Information provided Block Start

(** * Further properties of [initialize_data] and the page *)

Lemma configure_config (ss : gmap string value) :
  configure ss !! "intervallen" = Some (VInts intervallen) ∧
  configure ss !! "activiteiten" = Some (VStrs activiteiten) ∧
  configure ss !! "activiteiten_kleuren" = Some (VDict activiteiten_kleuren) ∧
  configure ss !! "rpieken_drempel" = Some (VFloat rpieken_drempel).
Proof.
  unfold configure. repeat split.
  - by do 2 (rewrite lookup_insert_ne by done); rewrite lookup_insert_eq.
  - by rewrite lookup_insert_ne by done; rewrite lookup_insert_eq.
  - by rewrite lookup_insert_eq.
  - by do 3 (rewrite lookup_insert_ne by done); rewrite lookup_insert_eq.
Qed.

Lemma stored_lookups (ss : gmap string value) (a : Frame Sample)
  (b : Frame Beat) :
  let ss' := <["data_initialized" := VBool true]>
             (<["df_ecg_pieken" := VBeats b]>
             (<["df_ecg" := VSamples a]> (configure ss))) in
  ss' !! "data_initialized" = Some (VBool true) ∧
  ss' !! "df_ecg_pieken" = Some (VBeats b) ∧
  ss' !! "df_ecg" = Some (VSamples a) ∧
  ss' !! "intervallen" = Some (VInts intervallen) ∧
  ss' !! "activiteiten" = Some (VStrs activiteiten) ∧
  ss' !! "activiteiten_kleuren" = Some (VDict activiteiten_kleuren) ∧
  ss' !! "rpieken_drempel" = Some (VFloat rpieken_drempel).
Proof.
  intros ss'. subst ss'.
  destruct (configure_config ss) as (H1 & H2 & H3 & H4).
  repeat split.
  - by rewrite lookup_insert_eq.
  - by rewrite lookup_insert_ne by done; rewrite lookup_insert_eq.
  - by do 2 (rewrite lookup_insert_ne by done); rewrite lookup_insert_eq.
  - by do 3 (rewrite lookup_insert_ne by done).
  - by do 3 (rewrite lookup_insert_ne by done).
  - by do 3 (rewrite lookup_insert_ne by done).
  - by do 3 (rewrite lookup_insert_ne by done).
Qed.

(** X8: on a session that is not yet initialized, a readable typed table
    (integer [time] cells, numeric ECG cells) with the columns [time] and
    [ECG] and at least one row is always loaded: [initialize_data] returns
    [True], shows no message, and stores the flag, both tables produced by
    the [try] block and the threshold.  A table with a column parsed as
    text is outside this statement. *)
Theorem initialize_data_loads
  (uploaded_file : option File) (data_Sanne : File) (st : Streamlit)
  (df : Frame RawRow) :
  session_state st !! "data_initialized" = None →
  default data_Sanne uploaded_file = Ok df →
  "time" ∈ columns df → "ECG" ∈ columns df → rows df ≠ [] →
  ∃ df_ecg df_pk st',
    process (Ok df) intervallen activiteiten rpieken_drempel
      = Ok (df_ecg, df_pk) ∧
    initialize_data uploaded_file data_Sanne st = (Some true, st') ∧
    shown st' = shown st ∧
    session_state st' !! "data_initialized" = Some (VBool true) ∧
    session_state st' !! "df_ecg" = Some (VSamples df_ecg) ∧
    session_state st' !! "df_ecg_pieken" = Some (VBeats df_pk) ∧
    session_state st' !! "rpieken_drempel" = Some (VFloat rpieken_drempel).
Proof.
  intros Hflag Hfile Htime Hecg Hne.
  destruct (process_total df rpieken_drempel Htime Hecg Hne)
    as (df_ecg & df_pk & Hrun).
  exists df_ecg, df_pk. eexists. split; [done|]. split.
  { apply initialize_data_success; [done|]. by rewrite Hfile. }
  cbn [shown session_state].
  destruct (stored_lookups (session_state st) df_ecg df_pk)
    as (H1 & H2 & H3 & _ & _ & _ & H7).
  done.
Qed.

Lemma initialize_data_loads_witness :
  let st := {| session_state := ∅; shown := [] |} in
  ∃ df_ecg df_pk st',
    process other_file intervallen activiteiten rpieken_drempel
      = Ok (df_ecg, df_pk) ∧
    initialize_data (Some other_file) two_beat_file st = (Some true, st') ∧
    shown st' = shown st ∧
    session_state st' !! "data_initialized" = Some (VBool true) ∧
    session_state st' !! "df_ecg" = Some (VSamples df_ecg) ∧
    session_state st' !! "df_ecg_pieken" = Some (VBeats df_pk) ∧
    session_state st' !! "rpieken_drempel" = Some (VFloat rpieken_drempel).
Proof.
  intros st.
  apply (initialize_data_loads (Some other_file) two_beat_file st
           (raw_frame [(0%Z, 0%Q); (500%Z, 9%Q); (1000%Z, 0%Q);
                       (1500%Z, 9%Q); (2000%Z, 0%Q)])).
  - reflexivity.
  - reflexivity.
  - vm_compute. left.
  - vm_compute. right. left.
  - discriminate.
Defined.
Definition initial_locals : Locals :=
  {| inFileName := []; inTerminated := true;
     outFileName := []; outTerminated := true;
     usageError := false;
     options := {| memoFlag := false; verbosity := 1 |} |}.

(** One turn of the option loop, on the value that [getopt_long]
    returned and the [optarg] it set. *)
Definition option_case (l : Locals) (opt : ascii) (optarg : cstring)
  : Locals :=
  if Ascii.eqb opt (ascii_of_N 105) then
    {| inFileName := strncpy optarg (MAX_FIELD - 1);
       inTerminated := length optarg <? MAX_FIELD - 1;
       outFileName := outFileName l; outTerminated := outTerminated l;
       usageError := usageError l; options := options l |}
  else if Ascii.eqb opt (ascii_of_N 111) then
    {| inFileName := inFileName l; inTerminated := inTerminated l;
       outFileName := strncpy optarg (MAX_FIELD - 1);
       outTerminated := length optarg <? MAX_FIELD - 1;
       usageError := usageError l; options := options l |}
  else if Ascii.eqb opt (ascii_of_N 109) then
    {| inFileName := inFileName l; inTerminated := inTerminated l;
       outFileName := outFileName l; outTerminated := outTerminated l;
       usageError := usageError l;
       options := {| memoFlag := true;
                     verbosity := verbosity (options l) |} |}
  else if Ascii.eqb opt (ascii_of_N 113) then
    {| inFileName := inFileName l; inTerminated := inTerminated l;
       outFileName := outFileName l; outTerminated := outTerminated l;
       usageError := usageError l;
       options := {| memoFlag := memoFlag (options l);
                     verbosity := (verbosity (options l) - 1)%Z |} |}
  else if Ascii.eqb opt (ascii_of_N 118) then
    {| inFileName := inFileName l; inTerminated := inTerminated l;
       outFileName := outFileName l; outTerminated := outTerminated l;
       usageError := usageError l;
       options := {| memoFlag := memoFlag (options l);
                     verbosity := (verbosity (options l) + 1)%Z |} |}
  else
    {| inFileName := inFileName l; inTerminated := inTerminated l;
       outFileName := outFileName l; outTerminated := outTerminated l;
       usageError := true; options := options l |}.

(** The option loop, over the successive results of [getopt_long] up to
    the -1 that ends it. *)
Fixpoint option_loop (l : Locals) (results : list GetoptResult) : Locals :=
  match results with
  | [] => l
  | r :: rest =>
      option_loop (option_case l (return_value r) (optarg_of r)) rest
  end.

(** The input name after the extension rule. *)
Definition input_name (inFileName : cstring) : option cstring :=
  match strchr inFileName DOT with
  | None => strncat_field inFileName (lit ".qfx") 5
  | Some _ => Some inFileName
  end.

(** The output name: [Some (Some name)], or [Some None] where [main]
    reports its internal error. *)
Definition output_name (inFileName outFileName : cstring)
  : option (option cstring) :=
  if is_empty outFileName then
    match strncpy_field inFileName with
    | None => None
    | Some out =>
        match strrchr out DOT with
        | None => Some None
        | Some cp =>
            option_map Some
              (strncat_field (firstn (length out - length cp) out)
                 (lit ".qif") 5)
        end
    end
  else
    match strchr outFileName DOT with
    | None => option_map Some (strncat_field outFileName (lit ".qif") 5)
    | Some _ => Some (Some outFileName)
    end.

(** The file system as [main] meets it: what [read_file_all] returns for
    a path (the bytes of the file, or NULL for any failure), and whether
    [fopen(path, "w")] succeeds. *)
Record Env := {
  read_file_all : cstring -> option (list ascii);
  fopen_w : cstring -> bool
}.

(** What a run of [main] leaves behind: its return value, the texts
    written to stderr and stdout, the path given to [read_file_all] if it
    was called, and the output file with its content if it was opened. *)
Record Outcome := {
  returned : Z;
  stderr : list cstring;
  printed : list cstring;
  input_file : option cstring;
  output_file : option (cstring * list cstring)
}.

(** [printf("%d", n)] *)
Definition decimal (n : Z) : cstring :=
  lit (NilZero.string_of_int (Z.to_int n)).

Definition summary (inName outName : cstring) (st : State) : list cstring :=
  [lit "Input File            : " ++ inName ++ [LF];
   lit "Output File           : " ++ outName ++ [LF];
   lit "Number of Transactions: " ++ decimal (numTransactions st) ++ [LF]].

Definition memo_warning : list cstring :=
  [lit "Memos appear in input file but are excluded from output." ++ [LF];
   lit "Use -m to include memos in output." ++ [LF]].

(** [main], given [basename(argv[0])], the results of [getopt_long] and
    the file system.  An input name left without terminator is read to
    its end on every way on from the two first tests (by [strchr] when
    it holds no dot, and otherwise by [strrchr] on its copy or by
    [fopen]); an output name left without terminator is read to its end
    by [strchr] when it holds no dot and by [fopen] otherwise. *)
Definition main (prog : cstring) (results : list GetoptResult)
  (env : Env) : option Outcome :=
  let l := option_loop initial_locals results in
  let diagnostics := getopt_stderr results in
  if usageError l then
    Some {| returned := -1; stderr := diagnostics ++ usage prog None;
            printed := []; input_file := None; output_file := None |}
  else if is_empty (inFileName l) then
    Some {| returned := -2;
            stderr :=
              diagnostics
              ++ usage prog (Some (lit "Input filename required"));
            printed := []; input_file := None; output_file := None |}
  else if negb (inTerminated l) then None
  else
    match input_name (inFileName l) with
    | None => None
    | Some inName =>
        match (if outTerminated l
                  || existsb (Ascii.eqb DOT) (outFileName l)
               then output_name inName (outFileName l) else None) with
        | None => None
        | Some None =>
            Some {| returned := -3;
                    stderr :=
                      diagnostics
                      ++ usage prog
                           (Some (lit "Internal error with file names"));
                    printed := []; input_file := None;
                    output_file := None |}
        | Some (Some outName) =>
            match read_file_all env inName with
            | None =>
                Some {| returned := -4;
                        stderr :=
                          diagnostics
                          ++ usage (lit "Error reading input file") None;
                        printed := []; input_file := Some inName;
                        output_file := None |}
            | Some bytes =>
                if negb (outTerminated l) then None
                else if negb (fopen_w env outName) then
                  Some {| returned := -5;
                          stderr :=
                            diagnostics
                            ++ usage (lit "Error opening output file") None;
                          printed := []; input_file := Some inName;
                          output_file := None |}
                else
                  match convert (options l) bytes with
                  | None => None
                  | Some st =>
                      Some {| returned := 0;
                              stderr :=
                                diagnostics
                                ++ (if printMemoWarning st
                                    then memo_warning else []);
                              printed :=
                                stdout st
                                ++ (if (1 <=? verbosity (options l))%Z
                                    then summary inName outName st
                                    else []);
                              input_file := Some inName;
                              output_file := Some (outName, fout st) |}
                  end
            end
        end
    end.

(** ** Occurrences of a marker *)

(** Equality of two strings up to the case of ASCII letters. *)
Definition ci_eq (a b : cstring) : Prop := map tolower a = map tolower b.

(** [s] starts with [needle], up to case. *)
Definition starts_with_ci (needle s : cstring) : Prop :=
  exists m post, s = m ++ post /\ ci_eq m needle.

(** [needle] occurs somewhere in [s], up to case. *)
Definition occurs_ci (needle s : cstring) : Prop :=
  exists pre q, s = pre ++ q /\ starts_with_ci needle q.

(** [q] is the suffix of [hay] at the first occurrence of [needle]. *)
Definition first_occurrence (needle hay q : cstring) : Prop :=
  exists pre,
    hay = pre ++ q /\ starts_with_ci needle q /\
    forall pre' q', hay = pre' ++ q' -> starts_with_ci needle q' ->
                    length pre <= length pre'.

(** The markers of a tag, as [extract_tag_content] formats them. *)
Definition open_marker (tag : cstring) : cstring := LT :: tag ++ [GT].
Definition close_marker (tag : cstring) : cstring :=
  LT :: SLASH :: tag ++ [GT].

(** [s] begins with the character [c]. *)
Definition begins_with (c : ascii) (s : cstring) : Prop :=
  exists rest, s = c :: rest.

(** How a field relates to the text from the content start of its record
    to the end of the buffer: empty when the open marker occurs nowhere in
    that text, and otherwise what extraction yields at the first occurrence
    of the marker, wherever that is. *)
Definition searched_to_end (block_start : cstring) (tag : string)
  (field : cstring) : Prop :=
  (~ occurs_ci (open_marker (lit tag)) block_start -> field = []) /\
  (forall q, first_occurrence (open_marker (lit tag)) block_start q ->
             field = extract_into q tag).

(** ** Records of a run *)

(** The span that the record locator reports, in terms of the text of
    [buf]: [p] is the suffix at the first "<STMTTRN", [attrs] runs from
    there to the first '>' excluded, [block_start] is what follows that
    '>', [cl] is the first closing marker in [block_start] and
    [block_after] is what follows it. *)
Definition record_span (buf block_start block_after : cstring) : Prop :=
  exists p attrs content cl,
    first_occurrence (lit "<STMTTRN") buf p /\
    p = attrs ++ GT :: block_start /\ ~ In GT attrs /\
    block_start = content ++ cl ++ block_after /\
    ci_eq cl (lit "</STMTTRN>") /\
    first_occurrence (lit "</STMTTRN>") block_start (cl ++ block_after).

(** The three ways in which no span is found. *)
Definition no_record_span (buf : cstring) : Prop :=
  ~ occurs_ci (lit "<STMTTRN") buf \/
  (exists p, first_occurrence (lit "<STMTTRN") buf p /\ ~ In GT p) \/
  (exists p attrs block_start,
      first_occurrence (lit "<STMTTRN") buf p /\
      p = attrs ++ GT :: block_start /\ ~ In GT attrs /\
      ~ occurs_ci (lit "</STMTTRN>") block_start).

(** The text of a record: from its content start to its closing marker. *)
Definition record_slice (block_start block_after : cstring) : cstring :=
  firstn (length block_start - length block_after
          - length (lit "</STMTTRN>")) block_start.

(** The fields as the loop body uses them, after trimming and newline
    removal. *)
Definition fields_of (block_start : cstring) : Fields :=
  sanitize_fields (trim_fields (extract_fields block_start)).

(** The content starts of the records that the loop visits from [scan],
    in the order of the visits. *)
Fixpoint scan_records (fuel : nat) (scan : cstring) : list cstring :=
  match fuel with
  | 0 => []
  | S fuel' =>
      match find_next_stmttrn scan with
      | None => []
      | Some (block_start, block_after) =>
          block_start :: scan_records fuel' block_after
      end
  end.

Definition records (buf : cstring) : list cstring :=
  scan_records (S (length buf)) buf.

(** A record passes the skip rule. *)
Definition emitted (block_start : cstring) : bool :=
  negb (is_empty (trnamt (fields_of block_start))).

Information provided Block End

**Task to carry out**:
Among the records above, find the lines that contain "Fixpoint" and copy every one.

**Solution below**:
Fixpoint option_loop (l : Locals) (results : list GetoptResult) : Locals :=
Fixpoint scan_records (fuel : nat) (scan : cstring) : list cstring :=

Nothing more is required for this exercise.